Однако, как говорят, ни одно доброе дело не проходит безнаказанно. Вскоре мне пришлось расплачиваться за помощь студенту-еврею. Научный сотрудник клиники глазных болезней, еврей Лерман, подал заявление от уходе, он собрался эмигрировать в Израиль. Это был первый случай в нашем институте. Эмиграция евреев в Израиль была официально разрешена, и препятствовать ему в этом не могли, но ректорат и партийный комитет устроили специальное собрание профессорско-преподавательского состава — для «осуждения поступка» и еще больше — для запугивания других евреев. Я не хотел являться на то собрание, но мне позвонили из ректората:
— Вы должны быть на собрании.
— К сожалению, у меня назначена большая операция.
— Отмените. Ваша неявка может рассматриваться как нарушение приказа ректора.
Перед самым собранием меня попросили зайти в кабинет ректора. Там, с вытянутыми от напряжения лицами, сидели четверо профсссоров-евреев: стоматолог Курляндский, рентгенолог Шехтер, кожник Мошкелейсон и терапевт Орлов. За столом — ректор и члены партийного комитета, в том числе Родионов. Когда я вошел, он сказал:
— Теперь все.
Ректор:
— Товарищи, мы ожидаем, что все вы выступите на собрании с осуждением предателя, который хочет покинуть Родину.
Родионов:
— Ваша критика должна быть острой, чтобы из выступлений было видно ваше истинное отношение к этому негодяю и его поступку.

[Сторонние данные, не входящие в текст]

(* ===== verification/SnoopFilterProps.v ===== *)
(** * The snoop filter is a directory

    The masks of the filter stand for sets of ports; every operation acts on
    them as a directory would that keeps, per line, who has a request in flight
    and who may hold the line.  No operation loses a port, so no cache that has
    the line is left out of a snoop. *)

From S2P Require Import Prelude Packet Request PacketData PacketDataProps SnoopFilter.

(** ** Masks as sets of ports *)

Definition ports_of (f : SnoopFilter) (mask : Z) : gset nat :=
  list_to_set (omap (fun i => if Z.testbit mask (Z.of_nat i) then sp_id <$> sf_slavePorts f !! i else None)
                 (seq 0 (length (sf_slavePorts f)))).
Definition mask_ok (f : SnoopFilter) (m : Z) : Prop := 0 <= m < 2 ^ Z.of_nat (length (sf_slavePorts f)).

(** The tables [setSlavePorts] makes. *)
Record ports_wf (f : SnoopFilter) : Prop := {
  pw_local i sp : sf_slavePorts f !! i = Some sp ->
    sp_isSnooping sp = true /\ localSlavePortIds f !! sp_id sp = Some (Z.of_nat i);
  pw_size : (length (sf_slavePorts f) <= 256)%nat
}.

Lemma elem_ports f mask p : p ∈ ports_of f mask <->
  exists i sp, sf_slavePorts f !! i = Some sp /\ sp_id sp = p /\ Z.testbit mask (Z.of_nat i) = true.
Proof.
  unfold ports_of. rewrite elem_of_list_to_set, list_elem_of_omap. split.
  - intros (i & Hi & H). destruct (Z.testbit mask (Z.of_nat i)) eqn:E; [|done].
    destruct (sf_slavePorts f !! i) as [sp|] eqn:Es; simplify_eq/=. by exists i, sp.
  - intros (i & sp & Hs & <- & Hb). exists i. rewrite Hb, Hs. split; [|done].
    apply elem_of_seq. apply lookup_lt_Some in Hs. lia.
Qed.

Lemma ports_of_same f g mask : sf_slavePorts f = sf_slavePorts g -> ports_of f mask = ports_of g mask.
Proof. unfold ports_of. by intros ->. Qed.
Lemma ports_of_0 f : ports_of f 0 = ∅.
Proof. apply set_eq. intros p. rewrite elem_ports. split; [|set_solver]. intros (i & sp & _ & _ & H). by rewrite Z.testbit_0_l in H. Qed.
Lemma ports_of_lor f a b : ports_of f (Z.lor a b) = ports_of f a ∪ ports_of f b.
Proof.
  apply set_eq. intros p. rewrite elem_of_union, !elem_ports. setoid_rewrite Z.lor_spec. setoid_rewrite orb_true_iff.
  naive_solver.
Qed.

Lemma mask_ok_bits f m i : mask_ok f m -> Z.testbit m (Z.of_nat i) = true -> (i < length (sf_slavePorts f))%nat.
Proof.
  intros [H1 H2] Hb. destruct (decide (i < length (sf_slavePorts f))%nat) as [|Hge]; [done|exfalso].
  rewrite (Z.bits_above_log2 m) in Hb; [done|done|]. destruct (decide (m = 0)) as [->|]; [by rewrite Z.testbit_0_l in Hb|].
  apply Z.log2_lt_pow2; [lia|]. eapply Z.lt_le_trans; [exact H2|]. apply Z.pow_le_mono_r; lia.
Qed.

Lemma mask_ok_0 f : mask_ok f 0.
Proof. split; [done|]. apply Z.pow_pos_nonneg; lia. Qed.

(** A mask within the ports is empty when it stands for no port. *)
Lemma ports_of_empty f m : mask_ok f m -> ports_of f m = ∅ -> m = 0.
Proof.
  intros Hm He. apply Z.bits_inj_0. intros n. destruct (decide (0 <= n)) as [Hn|Hn]; [|apply Z.testbit_neg_r; lia].
  destruct (Z.testbit m n) eqn:Hb; [exfalso|done]. rewrite <- (Z2Nat.id n Hn) in Hb.
  destruct (lookup_lt_is_Some_2 (sf_slavePorts f) (Z.to_nat n)) as [sp Hs]; [by apply (mask_ok_bits f m)|].
  assert (sp_id sp ∈ ports_of f m) as Hin by (apply elem_ports; by exists (Z.to_nat n), sp). set_solver.
Qed.

Lemma bounded_pow2 m n : 0 <= m -> 0 <= n -> (forall k, n <= k -> Z.testbit m k = false) -> m < 2 ^ n.
Proof.
  intros Hm Hn Hb. destruct (Z_lt_le_dec m (2 ^ n)) as [|Hge]; [done|exfalso].
  assert (0 < m) by (pose proof (Z.pow_pos_nonneg 2 n); lia).
  assert (n <= Z.log2 m) by (by apply Z.log2_le_pow2). pose proof (Z.bit_log2 m). rewrite Hb in *; naive_solver.
Qed.

Lemma testbit_high m n k : 0 <= m < 2 ^ n -> n <= k -> Z.testbit m k = false.
Proof.
  intros Hm Hk. destruct (decide (m = 0)) as [->|]; [apply Z.testbit_0_l|]. apply Z.bits_above_log2; [lia|].
  apply Z.lt_le_trans with n; [|done]. destruct (Z_lt_le_dec n 0); [rewrite Z.pow_neg_r in Hm by done; lia|].
  apply Z.log2_lt_pow2; lia.
Qed.

Lemma mask_ok_lor f a b : mask_ok f a -> mask_ok f b -> mask_ok f (Z.lor a b).
Proof.
  intros Ha Hb. split; [apply Z.lor_nonneg; split; [apply Ha|apply Hb]|].
  apply bounded_pow2; [apply Z.lor_nonneg; split; [apply Ha|apply Hb]|lia|].
  intros k Hk. by rewrite Z.lor_spec, (testbit_high a _ k Ha Hk), (testbit_high b _ k Hb Hk).
Qed.
Lemma mask_ok_ldiff f a b : mask_ok f a -> mask_ok f (Z.ldiff a b).
Proof.
  intros Ha. assert (0 <= Z.ldiff a b) as H0 by (apply Z.ldiff_nonneg; left; apply Ha). split; [done|].
  apply bounded_pow2; [done|lia|]. intros k Hk. by rewrite Z.ldiff_spec, (testbit_high a _ k Ha Hk).
Qed.
#[export] Hint Resolve mask_ok_0 mask_ok_lor mask_ok_ldiff : hetsim.
Lemma take_room b d n : br_room b -> 
  br_room (took_req d (set_slavePort n b)).
Proof.
  intros [H1 H2 H3 H4 H5]. assert (br_now (took_req d (set_slavePort n b)) = br_now b) as E by apply enqueued_now.
  split; rewrite ?E; done.
Qed.

(** The second half of [recvTimingReq], once the request may be taken. *)
Lemma take_run b pkt n : br_inv b -> br_room b -> reqQueueFull b = false -> retryReq (slavePort b) = false ->
  n = (if needsResponse (p_cmd pkt) then 1 else 0) ->
  outstandingResponses (slavePort b) + n <= respQueueLimit (slavePort b) ->
  exists b', ((rr ← gets (fun b => retryReq (slavePort b));
      if negb rr then delay ← gets br_delay; edge ← br_clockEdge delay;
         schedTimingReq (undelayed pkt) (u64 (edge + receive_delay pkt)) else mret tt);;
      rr ← gets (fun b => retryReq (slavePort b)); when_ rr (modify (log_stall 1 0));; mret (negb rr))
      (set_slavePort (set_outstanding (outstandingResponses (slavePort b) + n) (slavePort b)) b)
      = Ok (true, b') /\ took pkt false b b'.
Proof.
  intros Hi Hrm Hf Hr Hn Hlim. set (b1 := set_slavePort _ b).
  destruct (edge_run b (br_delay b) Hrm ltac:(destruct Hrm; lia)) as (e & He & Hle & Hfar & Hrm').
  assert (br_now b <= u64 (e + receive_delay pkt)) as Ht.
  { pose proof (receive_delay_bound pkt). destruct Hrm. rewrite u64_small by lia. lia. }
  set (t := u64 (e + receive_delay pkt)) in *.
  rewrite bind_assoc, bind_gets. change (retryReq (slavePort b1)) with (retryReq (slavePort b)). rewrite Hr. simpl.
  rewrite bind_assoc, bind_gets. change (br_delay b1) with (br_delay b).
  assert (br_clockEdge (br_delay b) b1 = Ok (e, ticked b1)) as He1.
  { revert He. unfold br_clockEdge. rewrite !(bind_run get _ _ _ _ eq_refl). unfold clockEdge. rewrite !bind_modify.
    intros [= <-]. done. }
  rewrite bind_assoc, (bind_run _ _ _ _ _ He1). fold t.
  erewrite (bind_run (schedTimingReq _ _)); [|apply schedTimingReq_run; [apply (bi_master b Hi)|exact Ht|exact Hf]].
  rewrite bind_gets. change (retryReq _) with (retryReq (slavePort b)). rewrite Hr. simpl. eexists. split; [reflexivity|].
  pose proof (take_req_inv b (undelayed pkt) t n Hi Ht Hf Hr Hn Hlim) as Hinv. split; try done; simpl.
  - apply (inv_clock (update (br_now b) (br_period b) (br_clock b))) in Hinv. exact Hinv.
  - exact (take_room (ticked b) (mkDP t (undelayed pkt)) _ Hrm').
  - split; [apply enqueued_now|]. split; [simpl; apply app_nil_r|done].
Qed.

Lemma recvReq_run pkt b : br_inv b -> br_room b -> cacheResponding pkt = false ->
  exists b', br_recvTimingReq pkt b = Ok (negb (refuses b pkt), b') /\ took pkt (refuses b pkt) b b'.
Proof.
  intros Hi Hrm Hc. unfold br_recvTimingReq. rewrite bind_panic_if, bind_gets by done. unfold refuses.
  destruct (retryReq (slavePort b)) eqn:Hr; simpl.
  { exists b. split; [done|]. split; try done. by rewrite app_nil_r. }
  assert (reqQueueFull b = true \/ respQueueFull b = true -> took pkt true b (stalled b)) as Hstall.
  { intros Hf. split; try done; [by apply stall_inv|by destruct Hrm|simpl; by rewrite app_nil_r]. }
  rewrite bind_gets. destruct (reqQueueFull b) eqn:Hf; simpl; [exists (stalled b); split; [done|auto]|].
  pose proof (bi_core b Hi) as Hcore. destruct (needsResponse (p_cmd pkt)) eqn:Hw; simpl.
  - rewrite !bind_assoc, bind_gets. destruct (respQueueFull b) eqn:Hrf; simpl; [exists (stalled b); split; [done|auto]|].
    unfold upd_slave. rewrite bind_modify. destruct Hcore as [_ _ _ _ H5 _ H7 _ _]. apply Z.eqb_neq in Hrf.
    assert (u32 (outstandingResponses (slavePort b) + 1) = outstandingResponses (slavePort b) + 1) as ->
      by (apply (wrap_small 32); lia).
    apply (take_run b pkt 1); try done; [by rewrite Hw|lia].
  - rewrite bind_assoc, bind_ret.
    destruct (take_run b pkt 0) as (b' & E & Hb'); try done; [by rewrite Hw|destruct Hcore; lia|]. rewrite Z.add_0_r in E.
    exists b'. split; [|done]. rewrite <- E. by destruct b as [[] ? ? ? ? ? ? ? ? ? ? ? ?].
Qed.

(** ** Sending *)

(** The requests that arrive while the master above is told to retry. *)
Lemma react_run react b : br_inv b -> br_room b -> Forall (fun p => cacheResponding p = false) react ->
  exists b', forM_ react (fun p => br_recvTimingReq p;; mret tt) b = Ok (tt, b') /\ br_inv b' /\ br_room b'
    /\ br_same b b' /\ br_resps b' = br_resps b /\ br_retries b' = br_retries b
    /\ exists new, br_reqs b' = br_reqs b ++ new.
Proof.
  revert b. induction react as [|p react IH]; intros b Hi Hrm Hc; simpl.
  { exists b. split; [done|]. split_and!; try done. exists []. by rewrite app_nil_r. }
  apply Forall_cons in Hc as [Hp Hc]. destruct (recvReq_run p b Hi Hrm Hp) as (b1 & H1 & [Hi1 Hrm1 Hs1 Hq1 Hr1 Ht1 _]).
  destruct (IH b1 Hi1 Hrm1 Hc) as (b2 & H2 & Hi2 & Hrm2 & Hs2 & Hr2 & Ht2 & new & Hq2).
  exists b2. rewrite bind_assoc, (bind_run _ _ _ _ _ H1). rewrite bind_ret. split; [done|]. split_and!; try done; try congruence.
  - unfold br_same in *. naive_solver congruence.
  - rewrite Hq2, Hq1, <- app_assoc. by eexists.
Qed.

(** The bridge with everything in order but the stalled request. *)
Definition br_ready (b : Bridge) : Prop :=
  br_core b /\ live MasterSend (bm_transmitList (masterPort b)) (br_reqOwed b) (br_sched b)
  /\ live SlaveSend (bs_transmitList (slavePort b)) (br_respOwed b) (br_sched b).

(** What a retry leaves alone, and that it is sent. *)
Record retried (b b' : Bridge) : Prop := {
  rt_inv : br_inv b';
  rt_same : br_same b b';
  rt_resps : br_resps b' = br_resps b;
  rt_new : exists new, br_reqs b' = br_reqs b ++ new
}.

Lemma retry_run react b : br_ready b -> br_room b -> retryReq (slavePort b) = true ->
  Forall (fun p => cacheResponding p = false) react ->
  exists b', (upd_slave (set_retryReq false);; sendRetryReq react) b = Ok (tt, b') /\ retried b b'
    /\ br_retries b' = S (br_retries b).
Proof.
  intros ([H1 H2 H3 H4 H5 H6 H7 H9 H10] & Hm & Hs) Hrm Hr Hc. unfold upd_slave, sendRetryReq. rewrite !bind_modify.
  set (b1 := log_stall 0 1 _). assert (br_inv b1) as Hi1.
  { split; [split|..]; try done. simpl. rewrite H9, Hr. lia. }
  destruct (react_run react b1 Hi1) as (b' & E & Hi & _ & Hs' & Hrs & Hrt & new & Hn); [by destruct Hrm|done|].
  exists b'. split; [done|]. split; [split; try done; by exists new|]. rewrite Hrt. simpl. lia.
Qed.

Lemma schedule_next_run e rest b : br_room b -> s_pending (br_sched b) !! e = None ->
  exists s c, schedule_next e rest b = Ok (tt, set_br_sched s (set_br_clock c b)) /\ live e rest false s
    /\ s_now s = br_now b /\ br_room (set_br_sched s (set_br_clock c b))
    /\ (s_wf (br_sched b) -> s_wf s)
    /\ forall e' l owed, e' <> e -> live e' l owed (br_sched b) -> live e' l owed s.
Proof.
  intros Hrm Hp. destruct rest as [|next rest]; simpl.
  - exists (br_sched b), (br_clock b). split_and!; try done; by destruct b.
  - destruct (edge_run b 0 Hrm ltac:(destruct Hrm; lia)) as (t & Ht & Hle & _ & Hrm').
    rewrite (bind_run _ _ _ _ _ Ht), br_schedule_run; [|change (br_now (ticked b)) with (br_now b); lia|done].
    eexists _, _. split; [reflexivity|]. split_and!.
    + exists (Z.max (dp_tick next) t). simpl. rewrite lookup_insert_eq. split; [done|lia].
    + done.
    + by apply bridge_room_sched.
    + intros Hw. apply wf_insert; [done|]. change (s_now (br_sched (ticked b))) with (br_now b). lia.
    + intros e' l owed Hne Hl. by apply live_other.
Qed.

(** A queue whose head may be sent. *)
Record sendable (e : BridgeEvent) (l : list DeferredPacket) (b : Bridge) : Prop := {
  sd_core : br_core b;
  sd_stall : retryReq (slavePort b) = true -> reqQueueFull b = true \/ respQueueFull b = true;
  sd_room : br_room b;
  sd_pending : s_pending (br_sched b) !! e = None;
  sd_head : match l with d :: _ => dp_tick d <= br_now b | [] => False end
}.

(** The effect of a send on the traffic. *)
Record sent (accept : bool) (qs rs : list Pkt) (b b' : Bridge) : Prop := {
  se_inv : br_inv b';
  se_now : br_now b' = br_now b;
  se_reqs : br_reqs_sent b' = br_reqs_sent b ++ (if accept then qs else []);
  se_resps : br_resps_sent b' = br_resps_sent b ++ (if accept then rs else []);
  se_in : br_resps b' = br_resps b /\ exists new, br_reqs b' = br_reqs b ++ new
}.

Lemma trySendReq_run accept react b d rest : bm_transmitList (masterPort b) = d :: rest ->
  sendable MasterSend (d :: rest) b -> live SlaveSend (bs_transmitList (slavePort b)) (br_respOwed b) (br_sched b) ->
  Forall (fun p => cacheResponding p = false) react ->
  exists b', trySendReq accept react b = Ok (tt, b') /\ sent accept [dp_pkt d] [] b b'
    /\ br_reqOwed b' = negb accept /\ br_respOwed b' = br_respOwed b
    /\ (accept = true -> retryReq (slavePort b) = true -> br_retries b' = S (br_retries b)).
Proof.
  intros Hl [Hc Hst Hrm Hp Hh] Hs Hreact. unfold trySendReq. rewrite bind_gets, Hl, bind_gets, bind_assert by lia.
  rewrite bind_modify. pose proof Hc as [H1 H2 H3 H4 H5 H6 H7 H9 H10]. rewrite Hl in H1, H6. simpl in H1, H6.
  destruct accept; cbn [when_ negb]; cycle 1.
  { eexists. split; [done|]. split; [|done]. split; try done; simpl; rewrite ?app_nil_r; try done.
    - split; [split; try done|done| |done]; simpl; rewrite ?Hl; done.
    - split; [done|]. exists []. by rewrite app_nil_r. }
  unfold upd_master. rewrite !bind_modify. set (b1 := log_reqs _ _ _).
  destruct (schedule_next_run MasterSend rest b1) as (s & c & E & Hlive & Hnow & Hrm2 & Hwf & Hoth); [by destruct Hrm|done|].
  rewrite (bind_run _ _ _ _ _ E). set (b2 := set_br_sched s _) in *.
  assert (br_core b2) as Hc2.
  { split; simpl; rewrite ?app_nil_r; try done.
    - by rewrite H1, <- app_assoc.
    - rewrite wants_app. lia.
    - lia.
    - by apply Hwf. }
  unfold retryStalledReq. rewrite bind_gets. change (retryReq (slavePort b2)) with (retryReq (slavePort b)).
  destruct (retryReq (slavePort b)) eqn:Hr; cbn [when_].
  - destruct (retry_run react b2) as (b' & Hrun & [Hi (S1 & S2 & S3 & S4 & S5) Hrs [new Hn]] & Hrt); [|done|done|done|].
    { split; [done|]. split; [done|]. by apply Hoth. }
    exists b'. split; [done|]. split; [|split; [done|split; [done|intros _ _; exact Hrt]]].
    split; try done; [by rewrite S1|by rewrite S3, app_nil_r|]. split; [done|]. exists new. rewrite Hn. simpl. by rewrite app_nil_r.
  - exists b2. split; [done|]. split; [|done]. split; try done.
    + split; [done|by simpl; rewrite Hr|done|by apply Hoth].
    + simpl. by rewrite app_nil_r.
    + split; [done|]. exists []. simpl. by rewrite !app_nil_r.
Qed.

Попросту говоря — евреев выставляли перед коллективом всего института, чтобы они секли еврея. Профессорам евреям велят — вставай перед всеми и крой еврея почем зря. А откажешься — это прямая демонстрация против партийной линии, равноценная для тебя служебному самоубийству.
На собрании полно людей со всех кафедр — их освободили от работы, вызвали сюда. Но сам «осуждаемый» не явился. Не захотел прийти и его прямой начальник профессор Федоров — глазник. Ему это прощали, у него связи с ЦК партии. То, что Лермана в зале нет, облегчало необходимость говорить: гадко, конечно, ругать при всех человека за глаза, но еще поганей сказать ему в глаза, чего сам не думаешь, а обязан говорить из-под палки.
Сначала ректор, секретарь парткома и Родионов по очереди обругали уезжавшего, прибавляя к его имени десятки редко произносимых эпитетов и определений. Во всем этом был открытый подтекст явного государственного антисемитизма, потому что выступали руководители и говорили перед лицом всего института. Они накалили аудиторию, их антисемитизм нашел в ней прямое сочувствие. В зале раздавались возгласы:
— Он предатель!.. Он Родину предал!.. Таким не место среди нас!.. Ведь есть же на свете такие негодяи!.. Позор ему!..
Немногие сидели молча, опустив глаза и повесив головы. Они не одобряли, что слышали, но возражать боялись. Выступавший Родионов закончил так:
— Нам, товарищи, надо быть бдительнее, чтобы выявлять подобных предателей в нашей среде и изгонять их, чтобы они, как паршивые овцы, не заражали наше передовое советское общество и наш коллектив, который борется за звание коллектива коммунистического труда!